● **Record extracts**:
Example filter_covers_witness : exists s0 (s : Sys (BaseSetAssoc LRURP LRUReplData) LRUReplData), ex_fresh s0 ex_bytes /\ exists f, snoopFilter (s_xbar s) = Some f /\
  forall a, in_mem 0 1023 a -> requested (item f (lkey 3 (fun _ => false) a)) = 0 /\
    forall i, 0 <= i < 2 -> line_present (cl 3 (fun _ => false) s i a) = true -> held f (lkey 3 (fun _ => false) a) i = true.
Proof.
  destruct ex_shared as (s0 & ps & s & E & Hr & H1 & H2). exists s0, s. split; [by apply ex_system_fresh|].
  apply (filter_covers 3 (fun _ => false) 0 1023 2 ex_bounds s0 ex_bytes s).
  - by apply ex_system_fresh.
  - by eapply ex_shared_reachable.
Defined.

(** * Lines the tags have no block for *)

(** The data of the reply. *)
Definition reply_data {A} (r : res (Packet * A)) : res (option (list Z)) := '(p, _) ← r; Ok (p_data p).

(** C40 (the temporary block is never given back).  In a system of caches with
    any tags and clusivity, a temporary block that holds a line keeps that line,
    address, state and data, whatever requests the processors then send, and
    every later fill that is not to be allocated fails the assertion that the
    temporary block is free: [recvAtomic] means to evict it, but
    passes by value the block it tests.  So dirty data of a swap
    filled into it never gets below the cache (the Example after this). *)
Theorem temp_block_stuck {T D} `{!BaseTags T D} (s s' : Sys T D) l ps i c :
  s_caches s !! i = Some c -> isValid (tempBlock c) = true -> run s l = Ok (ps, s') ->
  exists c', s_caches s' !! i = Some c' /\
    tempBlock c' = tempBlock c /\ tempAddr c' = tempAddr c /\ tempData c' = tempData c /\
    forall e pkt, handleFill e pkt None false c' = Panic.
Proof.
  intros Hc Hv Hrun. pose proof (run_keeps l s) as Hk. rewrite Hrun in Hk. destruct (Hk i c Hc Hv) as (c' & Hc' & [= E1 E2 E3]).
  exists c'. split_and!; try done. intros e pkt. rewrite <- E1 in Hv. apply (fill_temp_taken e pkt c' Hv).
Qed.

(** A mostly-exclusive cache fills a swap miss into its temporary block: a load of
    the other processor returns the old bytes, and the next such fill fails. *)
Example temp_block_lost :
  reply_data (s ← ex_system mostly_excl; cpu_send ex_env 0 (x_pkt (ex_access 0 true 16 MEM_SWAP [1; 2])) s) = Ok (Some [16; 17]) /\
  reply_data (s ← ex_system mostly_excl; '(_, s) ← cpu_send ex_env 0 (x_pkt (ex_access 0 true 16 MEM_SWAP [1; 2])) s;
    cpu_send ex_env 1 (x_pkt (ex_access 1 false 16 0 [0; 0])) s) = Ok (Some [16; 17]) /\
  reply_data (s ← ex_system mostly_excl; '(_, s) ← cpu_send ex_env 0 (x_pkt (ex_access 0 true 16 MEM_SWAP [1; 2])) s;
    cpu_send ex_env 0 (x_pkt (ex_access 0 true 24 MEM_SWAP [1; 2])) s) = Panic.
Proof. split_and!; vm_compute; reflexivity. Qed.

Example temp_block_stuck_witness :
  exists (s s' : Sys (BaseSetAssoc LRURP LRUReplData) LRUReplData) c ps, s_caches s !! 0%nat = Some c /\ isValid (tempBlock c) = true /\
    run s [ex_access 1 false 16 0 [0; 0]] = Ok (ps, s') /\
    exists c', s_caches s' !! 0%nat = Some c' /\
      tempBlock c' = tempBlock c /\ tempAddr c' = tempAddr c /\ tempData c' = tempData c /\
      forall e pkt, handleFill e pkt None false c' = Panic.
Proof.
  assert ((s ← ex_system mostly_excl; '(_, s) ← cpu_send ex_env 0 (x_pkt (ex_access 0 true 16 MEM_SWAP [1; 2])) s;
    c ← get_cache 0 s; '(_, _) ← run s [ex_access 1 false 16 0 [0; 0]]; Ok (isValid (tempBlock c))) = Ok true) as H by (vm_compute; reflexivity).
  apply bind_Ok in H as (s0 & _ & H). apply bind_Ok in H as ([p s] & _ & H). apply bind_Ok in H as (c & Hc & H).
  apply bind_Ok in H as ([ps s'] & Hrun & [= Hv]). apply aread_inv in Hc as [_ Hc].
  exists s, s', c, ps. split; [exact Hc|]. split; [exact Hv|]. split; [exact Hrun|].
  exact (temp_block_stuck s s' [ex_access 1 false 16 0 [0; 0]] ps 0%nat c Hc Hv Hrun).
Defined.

---

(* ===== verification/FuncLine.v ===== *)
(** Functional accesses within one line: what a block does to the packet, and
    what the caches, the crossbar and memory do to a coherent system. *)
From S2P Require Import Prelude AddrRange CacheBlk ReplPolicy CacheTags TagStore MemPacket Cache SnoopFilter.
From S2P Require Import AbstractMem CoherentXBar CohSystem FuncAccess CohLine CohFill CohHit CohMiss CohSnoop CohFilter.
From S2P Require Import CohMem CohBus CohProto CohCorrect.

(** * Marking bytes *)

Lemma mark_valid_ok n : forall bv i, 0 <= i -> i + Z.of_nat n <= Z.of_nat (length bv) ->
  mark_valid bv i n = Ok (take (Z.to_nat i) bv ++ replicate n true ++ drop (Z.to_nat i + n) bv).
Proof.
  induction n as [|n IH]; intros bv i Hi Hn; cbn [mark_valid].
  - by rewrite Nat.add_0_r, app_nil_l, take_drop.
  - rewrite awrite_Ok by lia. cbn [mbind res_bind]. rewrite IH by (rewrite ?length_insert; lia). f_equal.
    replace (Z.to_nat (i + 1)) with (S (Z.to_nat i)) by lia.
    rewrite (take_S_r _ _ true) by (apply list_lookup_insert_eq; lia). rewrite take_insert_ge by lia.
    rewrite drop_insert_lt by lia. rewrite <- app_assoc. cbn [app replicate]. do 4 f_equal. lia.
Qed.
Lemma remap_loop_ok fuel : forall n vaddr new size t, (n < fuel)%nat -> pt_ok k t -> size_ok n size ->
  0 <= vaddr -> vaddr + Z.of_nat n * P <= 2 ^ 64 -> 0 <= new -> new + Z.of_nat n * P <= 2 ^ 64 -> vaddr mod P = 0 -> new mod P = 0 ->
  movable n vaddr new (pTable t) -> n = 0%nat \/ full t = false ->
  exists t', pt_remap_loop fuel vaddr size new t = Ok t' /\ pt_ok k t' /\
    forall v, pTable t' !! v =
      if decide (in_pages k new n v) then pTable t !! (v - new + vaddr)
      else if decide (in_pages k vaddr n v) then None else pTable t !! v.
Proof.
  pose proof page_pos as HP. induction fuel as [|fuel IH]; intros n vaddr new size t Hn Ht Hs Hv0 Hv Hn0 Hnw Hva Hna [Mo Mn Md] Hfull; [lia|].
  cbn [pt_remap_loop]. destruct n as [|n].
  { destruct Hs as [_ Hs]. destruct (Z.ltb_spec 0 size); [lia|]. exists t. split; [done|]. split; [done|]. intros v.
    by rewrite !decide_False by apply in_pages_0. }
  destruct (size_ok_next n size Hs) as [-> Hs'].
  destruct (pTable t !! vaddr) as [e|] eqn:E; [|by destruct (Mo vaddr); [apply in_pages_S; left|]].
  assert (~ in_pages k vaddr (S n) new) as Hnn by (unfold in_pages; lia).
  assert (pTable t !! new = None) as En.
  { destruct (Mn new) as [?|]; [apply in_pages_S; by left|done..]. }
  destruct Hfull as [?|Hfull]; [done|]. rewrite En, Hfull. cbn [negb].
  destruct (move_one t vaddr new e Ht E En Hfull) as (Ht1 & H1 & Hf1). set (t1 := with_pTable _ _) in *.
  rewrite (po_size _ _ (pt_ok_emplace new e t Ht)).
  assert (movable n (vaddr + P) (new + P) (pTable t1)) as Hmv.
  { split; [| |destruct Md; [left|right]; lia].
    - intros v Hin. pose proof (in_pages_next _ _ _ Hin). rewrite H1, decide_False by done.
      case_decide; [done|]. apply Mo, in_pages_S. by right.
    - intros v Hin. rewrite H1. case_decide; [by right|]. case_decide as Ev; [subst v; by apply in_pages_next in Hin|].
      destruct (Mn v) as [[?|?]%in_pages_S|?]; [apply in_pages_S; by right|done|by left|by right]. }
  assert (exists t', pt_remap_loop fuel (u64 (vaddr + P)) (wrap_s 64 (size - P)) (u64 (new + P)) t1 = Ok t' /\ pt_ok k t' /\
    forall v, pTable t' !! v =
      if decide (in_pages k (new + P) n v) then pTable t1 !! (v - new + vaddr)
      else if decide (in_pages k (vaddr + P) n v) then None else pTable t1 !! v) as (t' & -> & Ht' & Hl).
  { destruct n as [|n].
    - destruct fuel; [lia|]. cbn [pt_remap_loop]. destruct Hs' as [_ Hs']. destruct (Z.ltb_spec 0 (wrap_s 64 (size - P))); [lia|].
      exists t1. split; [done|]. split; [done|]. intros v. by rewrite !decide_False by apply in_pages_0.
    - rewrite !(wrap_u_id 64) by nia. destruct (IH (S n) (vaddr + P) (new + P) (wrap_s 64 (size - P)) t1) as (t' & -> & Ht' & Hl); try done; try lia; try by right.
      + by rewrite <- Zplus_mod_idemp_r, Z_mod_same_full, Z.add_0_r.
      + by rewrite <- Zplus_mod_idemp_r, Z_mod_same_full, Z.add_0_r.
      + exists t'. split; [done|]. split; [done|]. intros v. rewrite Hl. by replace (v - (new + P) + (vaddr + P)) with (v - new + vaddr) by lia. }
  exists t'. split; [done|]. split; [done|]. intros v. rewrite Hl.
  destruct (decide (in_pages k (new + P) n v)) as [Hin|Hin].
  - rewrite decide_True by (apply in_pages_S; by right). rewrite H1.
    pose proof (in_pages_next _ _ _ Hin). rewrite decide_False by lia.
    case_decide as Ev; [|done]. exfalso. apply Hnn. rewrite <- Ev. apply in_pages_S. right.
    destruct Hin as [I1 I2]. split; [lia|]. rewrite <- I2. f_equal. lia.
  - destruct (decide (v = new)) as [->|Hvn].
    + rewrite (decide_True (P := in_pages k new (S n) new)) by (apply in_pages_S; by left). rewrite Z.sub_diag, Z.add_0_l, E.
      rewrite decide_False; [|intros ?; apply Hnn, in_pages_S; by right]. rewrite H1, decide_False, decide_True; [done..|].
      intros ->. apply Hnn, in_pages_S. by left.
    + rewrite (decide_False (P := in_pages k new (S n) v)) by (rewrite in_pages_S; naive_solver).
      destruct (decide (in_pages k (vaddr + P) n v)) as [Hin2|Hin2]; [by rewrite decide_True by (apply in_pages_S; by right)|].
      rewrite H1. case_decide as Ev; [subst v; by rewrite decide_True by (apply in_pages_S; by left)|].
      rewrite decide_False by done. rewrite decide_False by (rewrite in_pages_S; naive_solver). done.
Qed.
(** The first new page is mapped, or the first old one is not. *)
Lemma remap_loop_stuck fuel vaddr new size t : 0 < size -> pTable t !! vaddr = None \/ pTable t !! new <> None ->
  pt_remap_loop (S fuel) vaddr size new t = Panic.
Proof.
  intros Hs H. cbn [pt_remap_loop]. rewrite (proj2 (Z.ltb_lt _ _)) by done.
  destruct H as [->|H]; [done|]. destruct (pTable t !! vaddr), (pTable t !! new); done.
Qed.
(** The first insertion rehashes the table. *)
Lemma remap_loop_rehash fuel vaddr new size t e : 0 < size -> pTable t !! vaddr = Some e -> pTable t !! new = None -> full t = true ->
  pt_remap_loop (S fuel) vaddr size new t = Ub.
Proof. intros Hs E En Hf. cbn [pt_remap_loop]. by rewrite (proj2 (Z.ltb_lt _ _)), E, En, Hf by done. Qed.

● **Work to be completed**: Using the entries shown above, reproduce verbatim the lines from the line bearing "- destruct fuel;" to the line bearing "intros ->. apply", inclusive.

● **Final answer**:
    - destruct fuel; [lia|]. cbn [pt_remap_loop]. destruct Hs' as [_ Hs']. destruct (Z.ltb_spec 0 (wrap_s 64 (size - P))); [lia|].
      exists t1. split; [done|]. split; [done|]. intros v. by rewrite !decide_False by apply in_pages_0.
    - rewrite !(wrap_u_id 64) by nia. destruct (IH (S n) (vaddr + P) (new + P) (wrap_s 64 (size - P)) t1) as (t' & -> & Ht' & Hl); try done; try lia; try by right.
      + by rewrite <- Zplus_mod_idemp_r, Z_mod_same_full, Z.add_0_r.
      + by rewrite <- Zplus_mod_idemp_r, Z_mod_same_full, Z.add_0_r.
      + exists t'. split; [done|]. split; [done|]. intros v. rewrite Hl. by replace (v - (new + P) + (vaddr + P)) with (v - new + vaddr) by lia. }
  exists t'. split; [done|]. split; [done|]. intros v. rewrite Hl.
  destruct (decide (in_pages k (new + P) n v)) as [Hin|Hin].
  - rewrite decide_True by (apply in_pages_S; by right). rewrite H1.
    pose proof (in_pages_next _ _ _ Hin). rewrite decide_False by lia.
    case_decide as Ev; [|done]. exfalso. apply Hnn. rewrite <- Ev. apply in_pages_S. right.
    destruct Hin as [I1 I2]. split; [lia|]. rewrite <- I2. f_equal. lia.
  - destruct (decide (v = new)) as [->|Hvn].
    + rewrite (decide_True (P := in_pages k new (S n) new)) by (apply in_pages_S; by left). rewrite Z.sub_diag, Z.add_0_l, E.
      rewrite decide_False; [|intros ?; apply Hnn, in_pages_S; by right]. rewrite H1, decide_False, decide_True; [done..|].
      intros ->. apply Hnn, in_pages_S. by left.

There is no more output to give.